(Saved entries)
▶

Lemma trySetReplicas_keeps w spec r :
  GetComponentsBySpec (trySetReplicas w spec r) = GetComponentsBySpec spec /\
  com_ComponentSpec (spec_Com (trySetReplicas w spec r)) = com_ComponentSpec (spec_Com spec) /\
  (forall f, dg_Name <$> default [] (groupsField (spec_Com (trySetReplicas w spec r)) f)
             = dg_Name <$> default [] (groupsField (spec_Com spec) f)) /\
  (forall f, is_Some (componentField (spec_Com (trySetReplicas w spec r)) f)
             <-> is_Some (componentField (spec_Com spec) f)).
Proof.
  unfold trySetReplicas, SetReplicas.
  destruct (componentField (spec_Com spec) (FieldName w)); [|done].
  destruct (DeploymentGroupOf w) as [g|].
  - destruct (groupsField (spec_Com spec) (FieldName w)) as [groups|] eqn:Eg; [|done].
    destruct (set_group_replicas groups (dg_Name g) r) as [gs|] eqn:Es; [|done].
    rewrite GetComponentsBySpec_groups. split; [done|]. split; [by destruct (FieldName w)|].
    split; intros f; simpl; [|by rewrite componentField_groups].
    rewrite groupsField_groups. case_decide as Ef; [|done]. rewrite <-Ef, Eg. simpl.
    by eapply set_group_replicas_names.
  - rewrite GetComponentsBySpec_update. split; [done|]. split; [by destruct (FieldName w)|].
    split; intros f; simpl; [by rewrite groupsField_update|].
    rewrite componentField_update. case_decide; [by rewrite fmap_is_Some|done].
Qed.

(** Writes to a list of workloads, as [startMilvus] and [stopMilvus] do. *)
Definition setAll (r : MilvusComponent -> option Z) (ws : list MilvusComponent) (spec : MilvusSpec)
    : MilvusSpec := fold_left (fun spec w => trySetReplicas w spec (r w)) ws spec.

Lemma setAll_keeps r ws : forall spec,
  GetComponentsBySpec (setAll r ws spec) = GetComponentsBySpec spec /\
  com_ComponentSpec (spec_Com (setAll r ws spec)) = com_ComponentSpec (spec_Com spec) /\
  (forall f, dg_Name <$> default [] (groupsField (spec_Com (setAll r ws spec)) f)
             = dg_Name <$> default [] (groupsField (spec_Com spec) f)) /\
  (forall f, is_Some (componentField (spec_Com (setAll r ws spec)) f)
             <-> is_Some (componentField (spec_Com spec) f)).
Proof.
  induction ws as [|w ws IH]; intros spec; [done|]. simpl.
  destruct (trySetReplicas_keeps w spec (r w)) as (H1 & H2 & H3 & H4).
  destruct (IH (trySetReplicas w spec (r w))) as (I1 & I2 & I3 & I4).
  fold (setAll r ws (trySetReplicas w spec (r w))).
  split; [by rewrite I1|]. split; [by rewrite I2|]. split; intros f; [by rewrite I3|by rewrite I4].
Qed.

Lemma setAll_ids r ws spec :
  workloadId <$> GetComponentWorkloadsBySpec (setAll r ws spec)
  = workloadId <$> GetComponentWorkloadsBySpec spec.
Proof.
  destruct (setAll_keeps r ws spec) as (H1 & _ & H3 & _). rewrite !workload_ids, H1.
  f_equal. apply list_fmap_ext. intros i c Hc.
  assert (c ∈ AllComponents) as Ht
    by (eapply GetComponentsBySpec_table, list_elem_of_lookup_2, Hc).
  by rewrite !groups_of_field, H3 by done.
Qed.

(** Every workload is configured. *)
Definition configured (spec : MilvusSpec) : Prop :=
  forall w, w ∈ GetComponentWorkloadsBySpec spec -> is_Some (componentField (spec_Com spec) (FieldName w)).

(** After the writes every written workload has its replicas, the others keep
    theirs. *)
Lemma setAll_sets r ws : forall spec,
  NoDup (workloadId <$> ws) ->
  (forall w, w ∈ ws -> w ∈ GetComponentWorkloadsBySpec spec /\
                       is_Some (componentField (spec_Com spec) (FieldName w))) ->
  (forall w, w ∈ ws -> exists w', w' ∈ GetComponentWorkloadsBySpec (setAll r ws spec) /\
     workloadId w' = workloadId w /\ GetReplicas w' (setAll r ws spec) = r w) /\
  (forall v, v ∈ GetComponentWorkloadsBySpec spec -> workloadId v ∉ workloadId <$> ws ->
     v ∈ GetComponentWorkloadsBySpec (setAll r ws spec) /\
     GetReplicas v (setAll r ws spec) = GetReplicas v spec).
Proof.
  induction ws as [|w ws IH]; intros spec Hnd Hin.
  { split; [by intros w ?%not_elem_of_nil|done]. }
  rewrite fmap_cons in Hnd. apply NoDup_cons in Hnd as [Hn Hnd].
  destruct (Hin w) as [Hw Hc]; [by left|].
  destruct (SetReplicas_written spec w (r w) Hw Hc) as (spec1 & E & (w' & Hw' & Hid & Hr) & Hframe).
  change (setAll r (w :: ws) spec) with (setAll r ws (trySetReplicas w spec (r w))).
  destruct (trySetReplicas_keeps w spec (r w)) as (_ & _ & _ & Hcf).
  unfold trySetReplicas in *. rewrite E in *.
  destruct (IH spec1 Hnd) as [Hset Hkeep].
  { intros v Hv. destruct (Hin v) as [Hv' Hvc]; [by right|]. split; [|by apply Hcf].
    apply Hframe; [done|]. intros Heq. apply Hn. rewrite <-Heq. apply list_elem_of_fmap. eauto. }
  split.
  - intros v [->|Hv]%elem_of_cons; [|by apply Hset].
    exists w'. destruct (Hkeep w' Hw') as [? ?]; [by rewrite Hid|]. split; [done|]. split; congruence.
  - intros v Hv Hnot. rewrite fmap_cons, not_elem_of_cons in Hnot. destruct Hnot as [H1 H2].
    destruct (Hframe v Hv H1) as [Hv1 Hvr]. destruct (Hkeep v Hv1 H2). split; [done|congruence].
Qed.
End Ids.

(** ** The record *)

(** The replicas a status has recorded for a workload. *)
Definition recorded (s : MilvusUpgradeStatus) (w : MilvusComponent) : option Z :=
  match DeploymentGroupOf w with
  | Some g =>
      byGroup ← default ∅ (ut_DeploymentGroupReplicasBeforeUpgrade s) !! Name w;
      byGroup !! dg_Name g
  | None => Some (GetMilvusReplicas w (default zeroReplicas (ut_ReplicasBeforeUpgrade s)))
  end.

Lemma GetMilvusReplicas_set c w r n :
  GetMilvusReplicas w (SetStatusReplicas c r n)
  = if decide (FieldName c = FieldName w) then n else GetMilvusReplicas w r.
Proof. unfold GetMilvusReplicas, SetStatusReplicas. by destruct (FieldName c), (FieldName w). Qed.

(** Name and field identify a component. *)
Definition sameTable (c w : MilvusComponent) : Prop := Name c = Name w <-> FieldName c = FieldName w.

Lemma recordComponent_recorded spec s c w :
  sameTable c w ->
  recorded (recordComponent spec true true s c) w
  = if decide (workloadId c = workloadId w) then Some (default 1 (GetReplicas c spec))
    else recorded s w.
Proof.
  intros Ht. unfold recordComponent, recorded, workloadId.
  destruct (DeploymentGroupOf c) as [g|], (DeploymentGroupOf w) as [g'|]; simpl.
  - destruct (decide (Name c = Name w)) as [En|En].
    + rewrite En, lookup_insert_eq. simpl.
      destruct (decide (dg_Name g = dg_Name g')) as [Eg|Eg].
      * by rewrite Eg, lookup_insert_eq, decide_True.
      * rewrite lookup_insert_ne, decide_False by congruence.
        by destruct (default ∅ (ut_DeploymentGroupReplicasBeforeUpgrade s) !! Name w).
    + by rewrite lookup_insert_ne, decide_False by congruence.
  - by rewrite decide_False by congruence.
  - by rewrite decide_False by congruence.
  - rewrite GetMilvusReplicas_set.
    destruct (decide (FieldName c = FieldName w)) as [Ef|Ef].
    + rewrite decide_True; [done|]. f_equal. by apply Ht.
    + rewrite decide_False; [done|]. intros [= En]. by apply Ef, Ht.
Qed.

◀

__TRY IT__. Repeat all of the entries above exactly.

__SOLUTION TO THE PROBLEM__.
Lemma trySetReplicas_keeps w spec r :
  GetComponentsBySpec (trySetReplicas w spec r) = GetComponentsBySpec spec /\
  com_ComponentSpec (spec_Com (trySetReplicas w spec r)) = com_ComponentSpec (spec_Com spec) /\
  (forall f, dg_Name <$> default [] (groupsField (spec_Com (trySetReplicas w spec r)) f)
             = dg_Name <$> default [] (groupsField (spec_Com spec) f)) /\
  (forall f, is_Some (componentField (spec_Com (trySetReplicas w spec r)) f)
             <-> is_Some (componentField (spec_Com spec) f)).
Proof.
  unfold trySetReplicas, SetReplicas.
  destruct (componentField (spec_Com spec) (FieldName w)); [|done].
  destruct (DeploymentGroupOf w) as [g|].
  - destruct (groupsField (spec_Com spec) (FieldName w)) as [groups|] eqn:Eg; [|done].
    destruct (set_group_replicas groups (dg_Name g) r) as [gs|] eqn:Es; [|done].
    rewrite GetComponentsBySpec_groups. split; [done|]. split; [by destruct (FieldName w)|].
    split; intros f; simpl; [|by rewrite componentField_groups].
    rewrite groupsField_groups. case_decide as Ef; [|done]. rewrite <-Ef, Eg. simpl.
    by eapply set_group_replicas_names.
  - rewrite GetComponentsBySpec_update. split; [done|]. split; [by destruct (FieldName w)|].
    split; intros f; simpl; [by rewrite groupsField_update|].
    rewrite componentField_update. case_decide; [by rewrite fmap_is_Some|done].
Qed.

(** Writes to a list of workloads, as [startMilvus] and [stopMilvus] do. *)
Definition setAll (r : MilvusComponent -> option Z) (ws : list MilvusComponent) (spec : MilvusSpec)
    : MilvusSpec := fold_left (fun spec w => trySetReplicas w spec (r w)) ws spec.

Lemma setAll_keeps r ws : forall spec,
  GetComponentsBySpec (setAll r ws spec) = GetComponentsBySpec spec /\
  com_ComponentSpec (spec_Com (setAll r ws spec)) = com_ComponentSpec (spec_Com spec) /\
  (forall f, dg_Name <$> default [] (groupsField (spec_Com (setAll r ws spec)) f)
             = dg_Name <$> default [] (groupsField (spec_Com spec) f)) /\
  (forall f, is_Some (componentField (spec_Com (setAll r ws spec)) f)
             <-> is_Some (componentField (spec_Com spec) f)).
Proof.
  induction ws as [|w ws IH]; intros spec; [done|]. simpl.
  destruct (trySetReplicas_keeps w spec (r w)) as (H1 & H2 & H3 & H4).
  destruct (IH (trySetReplicas w spec (r w))) as (I1 & I2 & I3 & I4).
  fold (setAll r ws (trySetReplicas w spec (r w))).
  split; [by rewrite I1|]. split; [by rewrite I2|]. split; intros f; [by rewrite I3|by rewrite I4].
Qed.

Lemma setAll_ids r ws spec :
  workloadId <$> GetComponentWorkloadsBySpec (setAll r ws spec)
  = workloadId <$> GetComponentWorkloadsBySpec spec.
Proof.
  destruct (setAll_keeps r ws spec) as (H1 & _ & H3 & _). rewrite !workload_ids, H1.
  f_equal. apply list_fmap_ext. intros i c Hc.
  assert (c ∈ AllComponents) as Ht
    by (eapply GetComponentsBySpec_table, list_elem_of_lookup_2, Hc).
  by rewrite !groups_of_field, H3 by done.
Qed.

(** Every workload is configured. *)
Definition configured (spec : MilvusSpec) : Prop :=
  forall w, w ∈ GetComponentWorkloadsBySpec spec -> is_Some (componentField (spec_Com spec) (FieldName w)).

(** After the writes every written workload has its replicas, the others keep
    theirs. *)
Lemma setAll_sets r ws : forall spec,
  NoDup (workloadId <$> ws) ->
  (forall w, w ∈ ws -> w ∈ GetComponentWorkloadsBySpec spec /\
                       is_Some (componentField (spec_Com spec) (FieldName w))) ->
  (forall w, w ∈ ws -> exists w', w' ∈ GetComponentWorkloadsBySpec (setAll r ws spec) /\
     workloadId w' = workloadId w /\ GetReplicas w' (setAll r ws spec) = r w) /\
  (forall v, v ∈ GetComponentWorkloadsBySpec spec -> workloadId v ∉ workloadId <$> ws ->
     v ∈ GetComponentWorkloadsBySpec (setAll r ws spec) /\
     GetReplicas v (setAll r ws spec) = GetReplicas v spec).
Proof.
  induction ws as [|w ws IH]; intros spec Hnd Hin.
  { split; [by intros w ?%not_elem_of_nil|done]. }
  rewrite fmap_cons in Hnd. apply NoDup_cons in Hnd as [Hn Hnd].
  destruct (Hin w) as [Hw Hc]; [by left|].
  destruct (SetReplicas_written spec w (r w) Hw Hc) as (spec1 & E & (w' & Hw' & Hid & Hr) & Hframe).
  change (setAll r (w :: ws) spec) with (setAll r ws (trySetReplicas w spec (r w))).
  destruct (trySetReplicas_keeps w spec (r w)) as (_ & _ & _ & Hcf).
  unfold trySetReplicas in *. rewrite E in *.
  destruct (IH spec1 Hnd) as [Hset Hkeep].
  { intros v Hv. destruct (Hin v) as [Hv' Hvc]; [by right|]. split; [|by apply Hcf].
    apply Hframe; [done|]. intros Heq. apply Hn. rewrite <-Heq. apply list_elem_of_fmap. eauto. }
  split.
  - intros v [->|Hv]%elem_of_cons; [|by apply Hset].
    exists w'. destruct (Hkeep w' Hw') as [? ?]; [by rewrite Hid|]. split; [done|]. split; congruence.
  - intros v Hv Hnot. rewrite fmap_cons, not_elem_of_cons in Hnot. destruct Hnot as [H1 H2].
    destruct (Hframe v Hv H1) as [Hv1 Hvr]. destruct (Hkeep v Hv1 H2). split; [done|congruence].
Qed.
End Ids.

(** ** The record *)

(** The replicas a status has recorded for a workload. *)
Definition recorded (s : MilvusUpgradeStatus) (w : MilvusComponent) : option Z :=
  match DeploymentGroupOf w with
  | Some g =>
      byGroup ← default ∅ (ut_DeploymentGroupReplicasBeforeUpgrade s) !! Name w;
      byGroup !! dg_Name g
  | None => Some (GetMilvusReplicas w (default zeroReplicas (ut_ReplicasBeforeUpgrade s)))
  end.

Lemma GetMilvusReplicas_set c w r n :
  GetMilvusReplicas w (SetStatusReplicas c r n)
  = if decide (FieldName c = FieldName w) then n else GetMilvusReplicas w r.
Proof. unfold GetMilvusReplicas, SetStatusReplicas. by destruct (FieldName c), (FieldName w). Qed.

(** Name and field identify a component. *)
Definition sameTable (c w : MilvusComponent) : Prop := Name c = Name w <-> FieldName c = FieldName w.

Lemma recordComponent_recorded spec s c w :
  sameTable c w ->
  recorded (recordComponent spec true true s c) w
  = if decide (workloadId c = workloadId w) then Some (default 1 (GetReplicas c spec))
    else recorded s w.
Proof.
  intros Ht. unfold recordComponent, recorded, workloadId.
  destruct (DeploymentGroupOf c) as [g|], (DeploymentGroupOf w) as [g'|]; simpl.
  - destruct (decide (Name c = Name w)) as [En|En].
    + rewrite En, lookup_insert_eq. simpl.
      destruct (decide (dg_Name g = dg_Name g')) as [Eg|Eg].
      * by rewrite Eg, lookup_insert_eq, decide_True.
      * rewrite lookup_insert_ne, decide_False by congruence.
        by destruct (default ∅ (ut_DeploymentGroupReplicasBeforeUpgrade s) !! Name w).
    + by rewrite lookup_insert_ne, decide_False by congruence.
  - by rewrite decide_False by congruence.
  - by rewrite decide_False by congruence.
  - rewrite GetMilvusReplicas_set.
    destruct (decide (FieldName c = FieldName w)) as [Ef|Ef].
    + rewrite decide_True; [done|]. f_equal. by apply Ht.
    + rewrite decide_False; [done|]. intros [= En]. by apply Ef, Ht.
Qed.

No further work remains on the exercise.